The Palestinians on Tuesday assumed the 2019 chairmanship of G-77, a group of 134 countries including the biggest of developing countries at the United Nations, despite objections from the U.S. and Israel.
The resolution, passed almost unanimously at the U.N. General Assembly in December, temporarily grants the “State of Palestine” additional rights and significant power to shape the U.N.’s agenda in the upcoming year.
The Group of 77, which includes China, accounts for 80 percent of the world’s population and some two-thirds of all U.N. member states.
The decision to give the Palestinians leadership of the group was made in November by world leaders in a bid to boost the Palestinians’ push for statehood.
The U.S. opposed the resolution, saying it enhanced the Palestinians’ diplomatic status outside of direct negotiations with Israel.
Israel’s Deputy Ambassador to the U.N. Noa Furman said in December that the resolution “clearly weakens and undermines the U.N.”
Saeb Erekat, secretary-general of the Executive Committee of the Palestine Liberation Organization (PLO), stated Tuesday that the Palestinians’ new leadership role was “a historic step.”
“With this national accomplishment, Palestine has launched a critical historical phase in which it will exercise its new role within the international system,” he added.
He underscored that “such recognition signifies the recognition of the international community of Palestinian statehood and our right to self-determination. Despite the reality under Israel’s military occupation, Palestine can play a significant role within the global system.”
While the resolution is technical in nature, experts said that this could constitute a step toward Palestinian statehood.
Mohammad Majadli, a reporter for Mossawa news, thinks that the Palestinians’ assumption of the G-77 leadership gives credence to their claim for full membership in the U.N., and while they currently hold the status of observers, this new role gives them more power to promote procedural motions and cosponsor proposals and amendments that could enhance their status while acting against Israel.

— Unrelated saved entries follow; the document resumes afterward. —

(* ===== verification/RbtreeDel.v ===== *)
(** The deletion of rbtree.c: the fix-up loop computes [dfix] of RbtreeInv.v,
    and rbtree_delete takes the entry of its argument out of the tree, but the
    node that leaves the tree is the successor's when both children exist. *)
From S2P Require Import Prelude Heap Rbtree RbtreeSpec RbtreeInv.
Import Rbtree Rep.

Section delete.
Context {NT : NodeType} {NO : NodeOrder}.
Variable tr : ptr.

(** ** delete_fixup *)

(** The last rotation of an iteration that ends the loop. *)
Definition delete_last (d : dir) (x w : ptr) : cmd heap ptr :=
  p ← hload (x, Parent);
  pc ← hload (p, Color);
  _ ← hstore (w, Color) pc;
  _ ← hstore (p, Color) RBBLK;
  wr ← hload (w, child (opp d));
  _ ← hstore (wr, Color) RBBLK;
  _ ← rotate tr d p;
  hload (tr, Root).

(** The second part of an iteration, after a red sibling has been rotated away. *)
Definition delete_rest (d : dir) (x w : ptr) : cmd heap ptr :=
  wl ← hload (w, child d);
  wlc ← hload (wl, Color);
  wr ← hload (w, child (opp d));
  wrc ← hload (wr, Color);
  if (wlc =? RBBLK) && (wrc =? RBBLK) then
    _ ← hstore (w, Color) RBRED;
    hload (x, Parent)
  else
    w ← (if wrc =? RBBLK then
           _ ← hstore (wl, Color) RBBLK;
           _ ← hstore (w, Color) RBRED;
           _ ← rotate tr (opp d) w;
           p ← hload (x, Parent);
           hload (p, child (opp d))
         else mret w);
    delete_last d x w.

Definition delete_case (d : dir) (x : ptr) : cmd heap ptr :=
  p ← hload (x, Parent);
  w ← hload (p, child (opp d));
  wc ← hload (w, Color);
  w ← (if wc =? RBRED then
         _ ← hstore (w, Color) RBBLK;
         _ ← hstore (p, Color) RBRED;
         _ ← rotate tr d p;
         p ← hload (x, Parent);
         hload (p, child (opp d))
       else mret w);
  delete_rest d x w.

Lemma delete_left_dir x : delete_left_case tr x = delete_case L x.
Proof. reflexivity. Qed.
Lemma delete_right_dir x : delete_right_case tr x = delete_case R x.
Proof. reflexivity. Qed.

(** The parent pointer of the focus, which may be the sentinel. *)
Lemma load_parent_any t pp sp (Q : Z -> heapProp) : (t = E -> sp = pp) ->
  tree_rep t pp ⊢ sentinel_rep sp -∗ (tree_rep t pp -∗ sentinel_rep sp -∗ Q pp) -∗
  hwp (hload (addr t, Parent)) Q.
Proof.
  intros Ht. iIntros "H S HQ". destruct t as [|c l x v r].
  - rewrite (Ht eq_refl). iDestruct "S" as "(S1 & S2 & S3 & S4)". cbn [addr]. h_step.
    iApply ("HQ" with "H"). iFrame.
  - iApply (load_parent_ok with "H"); [done|]. iIntros "H". by iApply ("HQ" with "H S").
Qed.

(** Both nephews black: the sibling is recoloured. *)
Lemma delete_rest_black d t c p v cs b w ww e k sp (Q : ptr -> heapProp) :
  (t = E -> sp = p) -> color b = RBBLK -> color e = RBBLK ->
  focus tr t (Fr d c p v (node d cs b w ww e) :: k) ⊢ sentinel_rep sp -∗
  (focus tr (node d c t p v (node d RBRED b w ww e)) k -∗ sentinel_rep sp -∗ Q p) -∗
  hwp (delete_rest d (addr t) w) Q.
Proof.
  intros Ht Hb He. rewrite <- focus_up. unfold focus. cbn [path_rep top fptr].
  rewrite !tree_rep_node, !addr_node.
  iIntros "(Ht & Hp & ((%Hw & W1 & W2 & W3 & W4 & W5) & Hb & He) & Hk) S HQ". unfold delete_rest.
  h_step. h_step. h_step. iApply (load_color_ok with "Hb S"). iIntros "Hb S". rewrite Hb.
  h_step. h_step. h_step. iApply (load_color_ok with "He S"). iIntros "He S". rewrite He.
  change ((RBBLK =? RBBLK) && (RBBLK =? RBBLK)) with true. cbn iota. h_step. h_step.
  iApply (load_parent_any with "Ht S"); [done|]. iIntros "Ht S". iApply ("HQ" with "[-S] S").
  by iFrame.
Qed.

(** A red far nephew: the last rotation. *)
Lemma delete_last_ok d t c p v cs b w ww e k sp (Q : ptr -> heapProp) :
  (t = E -> sp = p) -> e <> E ->
  focus tr t (Fr d c p v (node d cs b w ww e) :: k) ⊢ sentinel_rep sp -∗
  (focus tr (node d c (node d RBBLK t p v b) w ww (set_color RBBLK e)) k -∗
   sentinel_rep sp -∗ hwp (hload (tr, Root)) Q) -∗
  hwp (delete_last d (addr t) w) Q.
Proof.
  intros Ht Hne. unfold focus. cbn [path_rep top fptr]. rewrite !tree_rep_node, !addr_node.
  iIntros "(Ht & (%Hp & P1 & P2 & P3 & P4 & P5) & ((%Hw & W1 & W2 & W3 & W4 & W5) & Hb & He) & Hk) S HQ".
  unfold delete_last. h_step.
  iApply (load_parent_any with "Ht S"); [done|]. iIntros "Ht S". do 8 h_step.
  h_step. iApply (store_color_ok with "He"); [done|]. iIntros "He". h_step.
  iApply (rotate_ok tr d RBBLK t p v c b w ww (set_color RBBLK e) k with "[-S HQ]").
  { unfold focus. rewrite !tree_rep_node, !addr_node.
    replace (addr (set_color RBBLK e)) with (addr e) by by destruct e. h_frame. }
  iIntros "H". iApply ("HQ" with "[H] S"). unfold focus. rewrite !tree_rep_node, !addr_node. h_frame.
Qed.

Lemma delete_rest_far d t c p v cs b w ww e k sp (Q : ptr -> heapProp) :
  (t = E -> sp = p) -> color e = RBRED ->
  focus tr t (Fr d c p v (node d cs b w ww e) :: k) ⊢ sentinel_rep sp -∗
  (focus tr (node d c (node d RBBLK t p v b) w ww (set_color RBBLK e)) k -∗
   sentinel_rep sp -∗ hwp (hload (tr, Root)) Q) -∗
  hwp (delete_rest d (addr t) w) Q.
Proof.
  intros Ht He. assert (e <> E) as Hne by by intros ->.
  unfold focus at 1. cbn [path_rep top fptr]. rewrite !tree_rep_node, !addr_node.
  iIntros "(Ht & Hp & ((%Hw & W1 & W2 & W3 & W4 & W5) & Hb & He) & Hk) S HQ". unfold delete_rest.
  h_step. h_step. h_step. iApply (load_color_ok with "Hb S"). iIntros "Hb S".
  h_step. h_step. h_step. iApply (load_color_ok with "He S"). iIntros "He S". rewrite He.
  change (RBRED =? RBBLK) with false. rewrite andb_false_r. h_step. h_step.
  iApply (delete_last_ok d t c p v cs b w ww e k with "[-S HQ] S HQ"); [done..|].
  unfold focus. cbn [path_rep top fptr]. rewrite !tree_rep_node, !addr_node. h_frame.
Qed.

(** A red near nephew and a black far one: first a rotation at the sibling. *)
Lemma delete_rest_near d t c p v cs cb b1 bx bv b2 w ww e k sp (Q : ptr -> heapProp) :
  (t = E -> sp = p) -> cb <> RBBLK -> color e = RBBLK ->
  focus tr t (Fr d c p v (node d cs (node d cb b1 bx bv b2) w ww e) :: k) ⊢ sentinel_rep sp -∗
  (focus tr (node d c (node d RBBLK t p v b1) bx bv (node d RBBLK b2 w ww e)) k -∗
   sentinel_rep sp -∗ hwp (hload (tr, Root)) Q) -∗
  hwp (delete_rest d (addr t) w) Q.
Proof.
  intros Ht Hcb He. unfold focus at 1. cbn [path_rep top fptr]. rewrite !tree_rep_node, !addr_node.
  iIntros "(Ht & Hp & ((%Hw & W1 & W2 & W3 & W4 & W5) & ((%Hb & B1 & B2) & Hb1 & Hb2) & He) & Hk) S HQ".
  unfold delete_rest. do 6 h_step. h_step. iApply (load_color_ok with "He S"). iIntros "He S".
  rewrite He. replace (cb =? RBBLK) with false by zlia.
  change (RBBLK =? RBBLK) with true. cbn [andb]. do 6 h_step.
  iApply (rotate_ok tr (opp d) RBRED e w ww RBBLK b2 bx bv b1 (Fr (opp d) c p v t :: k)
    with "[-S HQ]").
  { rewrite !node_opp. unfold focus. cbn [path_rep top fptr].
    rewrite (node_rep_flip d c), !tree_rep_node, !addr_node. h_frame. }
  iIntros "H". rewrite !node_opp.
  iEval (unfold focus; cbn [path_rep top fptr]; rewrite (node_rep_flip (opp d)), opp_opp) in "H".
  rewrite addr_node.
  iDestruct "H" as "(Hs & (%Hp & P1 & P2 & P3 & P4 & P5) & Ht & Hk)". h_step.
  iApply (load_parent_any with "Ht S"); [done|]. iIntros "Ht S". h_step.
  iApply (delete_last_ok d t c p v RBBLK b1 bx bv (node d RBRED b2 w ww e) k with "[-S HQ] S");
    [done|by destruct d| |].
  { unfold focus. cbn [path_rep top fptr]. rewrite addr_node. h_frame. }
  iIntros "H". iApply "HQ".
  by replace (set_color RBBLK (node d RBRED b2 w ww e)) with (node d RBBLK b2 w ww e) by by destruct d.
Qed.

Dr. Hilly Moodrick Even, senior lecturer at the Academic College for Law and Science and an expert in international law, explained that this development has limited significance, but significance that should not be ignored.
The Palestinian Authority (PA) has been acting in recent years to obtain international recognition for its status as a state at various international venues and bodies, and its assuming of the leadership of the G-77 was another move in that direction, she said.
The move further bolsters the PA’s status at the U.N., and the impressive reception it received at the U.N. is proof of that, Moodrick added.
The PA’s successive diplomatic gains are slowly pushing the world toward recognition of its full statehood. This final stage can be obtained only through the U.N. Security Council, and such a motion is sure to be vetoed by the U.S., but otherwise, they would have achieved statehood long ago, she believes.
The PA’s leadership of the G-77 gives them more diplomatic, but not legal, clout. However, diplomatic success can lead to legal achievements as well, and therefore this latest development should not be belittled, she cautioned.